## PROBLEM DESCRIPTION
Below are lines of data, and only some are wanted. Please repeat exactly those from the line that has "timestamp first = nextNow" through the line that has "w w2 w1 w3 first".

## Entries taken from a collection
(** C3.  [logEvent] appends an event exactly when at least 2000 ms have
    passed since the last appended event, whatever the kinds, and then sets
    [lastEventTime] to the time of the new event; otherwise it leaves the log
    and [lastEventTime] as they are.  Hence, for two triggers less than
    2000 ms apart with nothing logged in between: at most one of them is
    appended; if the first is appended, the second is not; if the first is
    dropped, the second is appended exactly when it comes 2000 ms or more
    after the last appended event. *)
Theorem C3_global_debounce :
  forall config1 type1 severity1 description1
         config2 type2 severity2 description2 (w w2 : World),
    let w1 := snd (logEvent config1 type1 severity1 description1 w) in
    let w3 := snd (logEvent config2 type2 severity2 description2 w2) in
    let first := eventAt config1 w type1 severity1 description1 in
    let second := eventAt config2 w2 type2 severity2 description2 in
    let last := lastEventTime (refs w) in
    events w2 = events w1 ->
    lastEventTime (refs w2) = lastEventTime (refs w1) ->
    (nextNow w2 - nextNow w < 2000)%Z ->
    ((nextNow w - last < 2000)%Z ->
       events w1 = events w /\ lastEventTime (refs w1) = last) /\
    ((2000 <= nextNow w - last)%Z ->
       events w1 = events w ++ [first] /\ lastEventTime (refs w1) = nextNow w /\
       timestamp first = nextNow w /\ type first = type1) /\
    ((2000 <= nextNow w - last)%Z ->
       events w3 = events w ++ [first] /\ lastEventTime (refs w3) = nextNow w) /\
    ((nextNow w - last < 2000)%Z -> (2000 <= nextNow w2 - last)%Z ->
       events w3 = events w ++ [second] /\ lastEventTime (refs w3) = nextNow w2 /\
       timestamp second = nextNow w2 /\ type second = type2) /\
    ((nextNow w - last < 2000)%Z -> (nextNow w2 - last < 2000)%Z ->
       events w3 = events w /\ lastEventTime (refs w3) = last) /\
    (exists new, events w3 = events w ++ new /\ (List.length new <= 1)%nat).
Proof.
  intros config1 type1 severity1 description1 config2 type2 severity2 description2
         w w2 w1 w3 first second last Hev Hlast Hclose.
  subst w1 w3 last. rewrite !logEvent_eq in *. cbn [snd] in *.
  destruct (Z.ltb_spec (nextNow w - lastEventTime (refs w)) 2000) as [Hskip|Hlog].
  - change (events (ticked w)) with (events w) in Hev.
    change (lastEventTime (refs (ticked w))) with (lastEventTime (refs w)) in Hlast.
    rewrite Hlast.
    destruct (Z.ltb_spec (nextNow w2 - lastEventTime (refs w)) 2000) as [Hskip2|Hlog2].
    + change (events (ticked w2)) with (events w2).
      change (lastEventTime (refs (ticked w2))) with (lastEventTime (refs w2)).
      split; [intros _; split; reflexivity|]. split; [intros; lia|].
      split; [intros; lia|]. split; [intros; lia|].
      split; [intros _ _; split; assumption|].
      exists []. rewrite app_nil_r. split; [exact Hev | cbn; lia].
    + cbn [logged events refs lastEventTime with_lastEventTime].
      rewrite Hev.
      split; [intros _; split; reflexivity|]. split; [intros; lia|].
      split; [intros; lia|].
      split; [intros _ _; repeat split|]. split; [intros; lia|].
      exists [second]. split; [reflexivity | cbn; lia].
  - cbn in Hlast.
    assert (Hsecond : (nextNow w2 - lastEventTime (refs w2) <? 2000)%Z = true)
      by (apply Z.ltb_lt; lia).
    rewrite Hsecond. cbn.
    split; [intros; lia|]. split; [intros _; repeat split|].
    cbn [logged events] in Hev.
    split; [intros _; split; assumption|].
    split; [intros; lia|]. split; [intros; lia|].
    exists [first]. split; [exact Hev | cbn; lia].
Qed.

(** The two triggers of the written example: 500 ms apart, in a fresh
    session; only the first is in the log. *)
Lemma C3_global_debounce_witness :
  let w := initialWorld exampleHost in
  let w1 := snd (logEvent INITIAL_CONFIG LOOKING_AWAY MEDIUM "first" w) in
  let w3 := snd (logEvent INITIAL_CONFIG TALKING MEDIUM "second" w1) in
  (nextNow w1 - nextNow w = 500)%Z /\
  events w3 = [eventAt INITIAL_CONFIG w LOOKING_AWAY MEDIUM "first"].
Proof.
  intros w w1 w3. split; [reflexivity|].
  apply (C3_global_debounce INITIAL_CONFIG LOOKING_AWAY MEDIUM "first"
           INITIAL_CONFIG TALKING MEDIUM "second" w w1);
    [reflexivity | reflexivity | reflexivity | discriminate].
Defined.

## TASK SOLUTION
       timestamp first = nextNow w /\ type first = type1) /\
    ((2000 <= nextNow w - last)%Z ->
       events w3 = events w ++ [first] /\ lastEventTime (refs w3) = nextNow w) /\
    ((nextNow w - last < 2000)%Z -> (2000 <= nextNow w2 - last)%Z ->
       events w3 = events w ++ [second] /\ lastEventTime (refs w3) = nextNow w2 /\
       timestamp second = nextNow w2 /\ type second = type2) /\
    ((nextNow w - last < 2000)%Z -> (nextNow w2 - last < 2000)%Z ->
       events w3 = events w /\ lastEventTime (refs w3) = last) /\
    (exists new, events w3 = events w ++ new /\ (List.length new <= 1)%nat).
Proof.
  intros config1 type1 severity1 description1 config2 type2 severity2 description2
         w w2 w1 w3 first second last Hev Hlast Hclose.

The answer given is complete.